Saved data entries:
╔══

Lemma sort_by_key_head {A} (key : A -> str) (l : list A) :
  l <> [] ->
  exists d, head (sort_by_key key l) = Some d /\ d ∈ l
            /\ forall d', d' ∈ l -> str_le (key d) (key d') = true.
Proof.
  intros Hne.
  pose proof (sort_by_key_perm key l) as Hp.
  pose proof (sort_by_key_sorted key l) as Hs.
  destruct (sort_by_key key l) as [|d rest].
  - by apply Permutation_nil_l in Hp.
  - exists d. split; [done|]. split.
    + rewrite <- Hp. apply elem_of_cons; auto.
    + intros d' Hd'. rewrite <- Hp in Hd'.
      apply elem_of_cons in Hd' as [->|Hd']; [apply str_le_refl|].
      apply StronglySorted_inv in Hs as [_ Hall].
      rewrite Forall_forall in Hall. by apply Hall.
Qed.

(** The dialog accepted as it is shown, with a path that is not blank,
    starts the export of the last day of the deck that comes first by its
    lowered name, with all the fields, no filter on tags or intervals, and
    the verbose schema without its optional keys. With no deck in the
    collection, reading the deck raises [TypeError]. *)
Theorem new_dialog_accepted (py_int : str -> option Z)
    (str_lower : str -> str) (col : Collection) (default_path : str) :
  not_blank default_path ->
  let dlg := new_dialog str_lower col default_path in
  (all_names_and_ids (decks col) = [] ->
   on_export_llm_stats py_int str_lower (Some col) true dlg = RaiseTypeError)
  /\ (all_names_and_ids (decks col) <> [] ->
      exists d,
        d ∈ all_names_and_ids (decks col)
        /\ (forall d', d' ∈ all_names_and_ids (decks col) ->
              str_le (str_lower d.2) (str_lower d'.2) = true)
        /\ on_export_llm_stats py_int str_lower (Some col) true dlg
           = RunInBackground
               {| deck_id := d.1; days := Some 1;
                  out_path := strip default_path;
                  field_indexes := None; tags_filter := None;
                  min_interval := None; include_ids := false;
                  include_deck_name := false; include_ts_ms := false;
                  compact_schema := false |}).
Proof.
  intros Hpath dlg. subst dlg.
  unfold on_export_llm_stats, new_dialog, selected_deck_id, output_path.
  cbn [negb deck_combo range_combo custom_days_spin path_edit
       field_indexes_edit tags_edit min_interval_spin include_ids_checkbox
       include_deck_name_checkbox include_ts_ms_checkbox
       compact_schema_checkbox].
  rewrite populate_decks_current. split.
  - by intros ->.
  - intros Hne.
    destruct (sort_by_key_head (lower_name str_lower) _ Hne)
      as (d & -> & Hd & Hmin).
    exists d. split; [done|]. split; [exact Hmin|]. cbn [fmap option_fmap option_map].
    apply strip_not_blank in Hpath.
    destruct (strip default_path) as [|c s] eqn:E; [done|]. reflexivity.
Qed.

Lemma new_dialog_accepted_witness :
  not_blank (lit "/p/llm_review_stats.jsonl")
  /\ all_names_and_ids (decks sample_col) <> []
  /\ on_export_llm_stats sample_int (fun s => s) (Some sample_col) true
       (new_dialog (fun s => s) sample_col (lit "/p/llm_review_stats.jsonl"))
     = RunInBackground
         {| deck_id := 1; days := Some 1;
            out_path := lit "/p/llm_review_stats.jsonl";
            field_indexes := None; tags_filter := None;
            min_interval := None; include_ids := false;
            include_deck_name := false; include_ts_ms := false;
            compact_schema := false |}
  /\ (let dlg :=
        new_dialog (fun s => s) sample_col (lit "/p/llm_review_stats.jsonl") in
      (all_names_and_ids (decks sample_col) = [] ->
       on_export_llm_stats sample_int (fun s => s) (Some sample_col) true dlg
       = RaiseTypeError)
      /\ (all_names_and_ids (decks sample_col) <> [] ->
          exists d,
            d ∈ all_names_and_ids (decks sample_col)
            /\ (forall d', d' ∈ all_names_and_ids (decks sample_col) ->
                  str_le d.2 d'.2 = true)
            /\ on_export_llm_stats sample_int (fun s => s) (Some sample_col)
                 true dlg
               = RunInBackground
                   {| deck_id := d.1; days := Some 1;
                      out_path := strip (lit "/p/llm_review_stats.jsonl");
                      field_indexes := None; tags_filter := None;
                      min_interval := None; include_ids := false;
                      include_deck_name := false; include_ts_ms := false;
                      compact_schema := false |})).
Proof.
  assert (not_blank (lit "/p/llm_review_stats.jsonl")) as H.
  { exists 47%N. split; [by left | reflexivity]. }
  split; [exact H|]. split; [discriminate|]. split; [vm_compute; reflexivity|].
  exact (new_dialog_accepted sample_int (fun s => s) sample_col
           (lit "/p/llm_review_stats.jsonl") H).
Defined.
(** The state a [searchPackages] call leaves behind. *)
Lemma searchPackages_state query env this :
  (searchPackages query env this).2 = this
  ∨ (searchPackages query env this).2 = sent (SearchRequest query) this
  ∨ ∃ packages,
      (searchPackages query env this).2
      = stored query packages (now env) this.
Proof.
  destruct (lookup this (now env) query) as [cached|] eqn:Hl.
  - left. by rewrite (searchPackages_hit _ _ _ _ Hl).
  - right. rewrite searchPackages_fetch by done.
    destruct (search (net env) query) as [|[|data]]; eauto.
Qed.

(** X1: [searchPackages] never raises, sends at most one request, the
    search for its own query, and leaves the cache entries of all other
    keys as they were. *)
Theorem searchPackages_isolated query env this :
  let after := (searchPackages query env this).2 in
  (∃ packages, (searchPackages query env this).1 = Normal packages)
  ∧ (requests after = requests this
     ∨ requests after = (requests this ++ [SearchRequest query])%list)
  ∧ ∀ key, key ≠ JsString.toLowerCase query →
      packageCache after !! key = packageCache this !! key
      ∧ cacheExpiry after !! key = cacheExpiry this !! key.
Proof.
  intros after. split; [apply searchPackages_normal|].
  split; [apply searchPackages_requests|].
  intros key Hkey. subst after.
  destruct (searchPackages_state query env this)
    as [-> | [-> | [packages ->]]]; [done|done|].
  simpl. by rewrite !lookup_insert_ne.
Qed.

(** The state a completion call leaves behind. *)
Lemma PackageCompletionProvider_state other lineText character env this :
  let after :=
    (PackageCompletionProvider.provideCompletionItems other lineText
       character env this).2 in
  after = this
  ∨ (∃ packageId, after = sent (VersionIndexRequest packageId) this)
  ∨ ∃ query, after = (searchPackages query env this).2.
Proof.
  unfold PackageCompletionProvider.provideCompletionItems.
  destruct (Pattern.package _) as [capture|]; [|by left].
  destruct (Pattern.package_version _) as [[packageId versionPrefix]|].
  - right; left.
    destruct (getVersionCompletions_run other packageId versionPrefix env this)
      as (items & -> & _). eauto.
  - right; right. exists capture.
    by destruct (package_items_run capture env this) as (? & _ & ->).
Qed.

Lemma DirectiveCompletionProvider_state other lineText character env this :
  let after :=
    (DirectiveCompletionProvider.provideCompletionItems other lineText
       character env this).2 in
  after = this
  ∨ (∃ packageId, after = sent (VersionIndexRequest packageId) this)
  ∨ ∃ query, after = (searchPackages query env this).2.
Proof.
  unfold DirectiveCompletionProvider.provideCompletionItems.
  destruct (Pattern.package _) as [capture|].
  - destruct (Pattern.package_version _) as [[packageId versionPrefix]|].
    + right; left.
      destruct (getVersionCompletions_run other packageId versionPrefix
                  env this) as (items & -> & _). eauto.
    + unfold DirectiveCompletionProvider.getPackageCompletions.
      destruct (String.eqb capture ""); [by left|].
      right; right. exists capture.
      by destruct (package_items_run capture env this) as (? & _ & ->).
  - left. destruct (Pattern.sdk _); [done|].
    destruct (Pattern.property _) as [[propertyName propertyValue]|].
    + by destruct (negb _).
    + by destruct (Pattern.directive _).
Qed.

(** X2: the two cache maps stay in step.  If [packageCache] and
    [cacheExpiry] hold the same keys, they still do after a
    [searchPackages] call and after a completion call of either
    provider. *)
Theorem cache_maps_stay_in_step other lineText character query env this :
  dom (packageCache this) = dom (cacheExpiry this) →
  dom (packageCache (searchPackages query env this).2)
  = dom (cacheExpiry (searchPackages query env this).2)
  ∧ dom (packageCache
           (PackageCompletionProvider.provideCompletionItems other lineText
              character env this).2)
    = dom (cacheExpiry
             (PackageCompletionProvider.provideCompletionItems other
                lineText character env this).2)
  ∧ dom (packageCache
           (DirectiveCompletionProvider.provideCompletionItems other
              lineText character env this).2)
    = dom (cacheExpiry
             (DirectiveCompletionProvider.provideCompletionItems other
                lineText character env this).2).
Proof.
  intros Hdom.
  assert (Hsearch : ∀ q,
    dom (packageCache (searchPackages q env this).2)
    = dom (cacheExpiry (searchPackages q env this).2)).
  { intros q. destruct (searchPackages_state q env this)
      as [-> | [-> | [packages ->]]]; [done|done|].
    simpl. by rewrite !dom_insert_L, Hdom. }
  split; [apply Hsearch|]. split.
  - destruct (PackageCompletionProvider_state other lineText character
                env this) as [-> | [[p ->] | [q ->]]]; auto.
  - destruct (DirectiveCompletionProvider_state other lineText character
                env this) as [-> | [[p ->] | [q ->]]]; auto.
Qed.

(** X3: one request serves a burst of identical queries.  After a search
    that went to the network and succeeded, any number of further calls for
    the same query before the expiry, in any order of their times, all
    return the fetched packages, and the whole run has sent the one search
    request only. *)
Theorem searchPackages_burst query env0 (envs : list Env) this data :
  lookup this (now env0) query = None →
  search (net env0) query = Fulfilled (SearchData data) →
  Forall (λ env, now env < now env0 + CACHE_DURATION) envs →
  let first := (searchPackages query env0 this).2 in
  let last := foldl (λ st env, (searchPackages query env st).2) first envs in
  last = first
  ∧ requests last = (requests this ++ [SearchRequest query])%list
  ∧ Forall (λ env,
              searchPackages query env first
              = (Normal (map to_package data), first)) envs.
Proof.
  intros Hmiss Hok Hbefore first last.
  assert (Hfirst : first = stored query (map to_package data) (now env0) this).
  { subst first. by rewrite searchPackages_fetch, Hok. }
  assert (Hhit : ∀ env, now env < now env0 + CACHE_DURATION →
    searchPackages query env first = (Normal (map to_package data), first)).
  { intros env Hlt. apply searchPackages_hit. rewrite Hfirst, lookup_stored.
    by destruct (Z.ltb_spec (now env) (now env0 + CACHE_DURATION)); [|lia]. }
  assert (Hlast : last = first).
  { subst last. clear Hfirst. induction Hbefore as [|env envs Hlt _ IH];
      [done|]. simpl. by rewrite (Hhit env Hlt). }
  split; [done|]. split; [by rewrite Hlast, Hfirst|].
  eapply Forall_impl; [exact Hbefore|]. simpl. auto.
Qed.

End CacheAcrossCalls.

(** ** Completion calls *)

Section CompletionCalls.
Import JsString Pattern.
Variable other : string → JsNumber.number.

Lemma filteredVersions_length versions versionPrefix :
  (List.length (Versions.filteredVersions other versions versionPrefix)
   ≤ 10)%nat.
Proof.
  unfold Versions.filteredVersions, JsArray.slice0.
  rewrite length_take. lia.
Qed.

Lemma filteredVersions_elem versions versionPrefix v :
  v ∈ Versions.filteredVersions other versions versionPrefix →
  v ∈ versions ∧ includes v "-" = false ∧ startsWith v versionPrefix = true.
Proof.
  unfold Versions.filteredVersions, JsArray.slice0.
  intros (i & Hv & _)%elem_of_take.
  apply list_elem_of_lookup_2 in Hv.
  rewrite JsArrayFacts.sort_Permutation in Hv.
  apply list_elem_of_In, filter_In in Hv as [Hin Hkeep].
  apply andb_true_iff in Hkeep as [Hh%negb_true_iff Hp].
  by rewrite list_elem_of_In.
Qed.

(** X4: [getVersionCompletions] never raises and never reads or writes the
    cache: every call sends exactly one request, for the version index of
    the lower-cased package id.  It offers at most ten items; each inserts
    its own label, a version of the response without a hyphen that starts
    with the typed prefix.  When the request is rejected, the body is
    malformed or carries no [versions], it offers nothing. *)
Theorem getVersionCompletions_outcome packageId versionPrefix env this :
  ∃ items,
    getVersionCompletions other packageId versionPrefix env this
    = (Normal items, sent (VersionIndexRequest (toLowerCase packageId)) this)
    ∧ (List.length items ≤ 10)%nat
    ∧ (∀ item, item ∈ items →
         insertText item = label item
         ∧ includes (label item) "-" = false
         ∧ startsWith (label item) versionPrefix = true
         ∧ ∃ versions,
             versionIndex (net env) (toLowerCase packageId)
             = Fulfilled (IndexData (Some versions))
             ∧ label item ∈ versions)
    ∧ (versionIndex (net env) (toLowerCase packageId) = Rejected
       ∨ versionIndex (net env) (toLowerCase packageId)
         = Fulfilled MalformedIndexBody
       ∨ versionIndex (net env) (toLowerCase packageId)
         = Fulfilled (IndexData None) →
       items = []).
Proof.
  destruct (getVersionCompletions_run other packageId versionPrefix env this)
    as (items & Hrun & Hfail & Hok).
  exists items. split; [done|].
  destruct (versionIndex (net env) (toLowerCase packageId))
    as [|[|[versions|]]] eqn:Hindex.
  1,2,4: rewrite Hfail by auto; (split; [simpl; lia|]); (split; [|done]);
    by intros item0 ?%elem_of_nil.
  rewrite (Hok versions eq_refl). split; [|split; [|by intros [?|[?|?]]]].
  - rewrite length_map. apply filteredVersions_length.
  - intros item (v & -> & Hv)%list_elem_of_fmap.
    apply filteredVersions_elem in Hv as (Hin & Hh & Hp). simpl.
    repeat (split; [done|]). by exists versions.
Qed.

Lemma literal_app lit1 lit2 s :
  literal (lit1 +:+ lit2) s = literal lit1 s ≫= literal lit2.
Proof.
  revert s. induction lit1 as [|d lit1 IH]; intros s; [by destruct s|].
  destruct s as [|c s]; [done|].
  rewrite app_cons_string. simpl. destruct (ascii_dec c d); [apply IH|done].
Qed.
Definition secure_filename_posix (filename : string) : string :=
  let cs := List.filter (fun c => (N_of_ascii c <? 128)%N) (list_ascii_of_string filename) in
  let cs := map (fun c => if Ascii.eqb c "/" then " "%char else c) cs in
  let cs := List.filter is_safe_char (join_words cs false false) in
  string_of_list_ascii (rev (lstrip (rev (lstrip cs)))).

Fixpoint bytes_eqb (a b : bytes) : bool :=
  match a, b with
  | [], [] => true
  | x :: a', y :: b' => Byte.eqb x y && bytes_eqb a' b'
  | _, _ => false
  end.

(** The first eight bytes of every PNG file, standing for a whole file, and
    their base64 text. *)
Definition png_bytes : bytes :=
  [Byte.x89; Byte.x50; Byte.x4e; Byte.x47; Byte.x0d; Byte.x0a; Byte.x1a; Byte.x0a].

Definition png_text : string := "iVBORw0KGgo=".

(** Well-formed UTF-8, as the strict decoder has it: [pending] continuation
    bytes are still due, the next of them between [lo] and [hi] (the ranges
    that rule out overlong forms, surrogates and code points past U+10FFFF). *)
Fixpoint utf8_from (pending : nat) (lo hi : N) (bs : list N) : bool :=
  match bs with
  | [] => match pending with O => true | S _ => false end
  | b :: rest =>
      match pending with
      | S n => (lo <=? b)%N && (b <=? hi)%N && utf8_from n 128 191 rest
      | O =>
          if (b <? 128)%N then utf8_from 0 128 191 rest
          else if (194 <=? b)%N && (b <=? 223)%N then utf8_from 1 128 191 rest
          else if (b =? 224)%N then utf8_from 2 160 191 rest
          else if (b =? 237)%N then utf8_from 2 128 159 rest
          else if (225 <=? b)%N && (b <=? 239)%N then utf8_from 2 128 191 rest
          else if (b =? 240)%N then utf8_from 3 144 191 rest
          else if (b =? 244)%N then utf8_from 3 128 143 rest
          else if (241 <=? b)%N && (b <=? 243)%N then utf8_from 3 128 191 rest
          else false
      end
  end.

Definition is_utf8 (data : bytes) : bool :=
  utf8_from 0 128 191 (map Byte.to_N data).

(** A bitmap of two pixels: one fully transparent, one half transparent. *)
Definition glass : image :=
  Image RGBA (2, 1) [Pixel 10 20 30 0; Pixel 200 100 50 128].

(** A run in which a token is at hand, the provider gives [answer], the codec
    decodes [png_text] and the text [QUJD] (the bytes of [ABC]), the imaging
    library opens [png_bytes] as [glass], every file operation succeeds, no
    value other than text gets printed, and files are read as UTF-8 (a PNG
    file, whose first byte is 0x89, does not decode). *)
Definition scenario (answer : http_outcome) : env :=
  {| access_token := Some "ya29.a0";
     post := fun _ => answer;
     a2b_base64 := fun s =>
       if String.eqb s png_text then Some png_bytes
       else if String.eqb s "QUJD" then Some [Byte.x41; Byte.x42; Byte.x43]
       else None;
     uuid4 := "123e4567-e89b-12d3-a456-426614174000";
     now_isoformat := "2025-01-01T12:00:00";
     secure_filename := secure_filename_posix;
     open_fails := fun _ => false;
     remove_fails := fun _ => false;
     Image_open := fun b => if bytes_eqb b png_bytes then Some glass else None;
     to_rgba := fun img => Some (im_data img);
     str_json := fun _ => "";
     decodes := fun f =>
       match f with
       | Blob data => is_utf8 data
       | JsonText _ => true
       | Png _ => false
       end |}.

Definition body_of (prediction : json) : json :=
  JDict [("predictions", JList [prediction])].

Definition entry_for (filename : string) : json :=
  JDict [ ("filename", JStr filename); ("prompt", JStr "a red fox");
          ("type", JStr "generation"); ("created", JStr "2025-01-01T12:00:00") ].

(* ===================================================================== *)
(** * app.py: the gallery, the form endpoint and the start-up              *)
(* ===================================================================== *)

Module AppRoutes.

(** The entry that the directory scan makes for a file; [ctime] gives the
    time of the file's last status change, printed in ISO format. *)
Definition scan_entry (ctime : string -> string) (name : string) : json :=
  JDict [ ("filename", JStr name); ("prompt", JStr "Unknown");
          ("type", JStr "generated"); ("created", JStr (ctime name)) ].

╚══

TRY IT: Whenever a line of the records above contains the word "raises", it counts toward the total; give that total alone.

WRITTEN SOLUTION: 3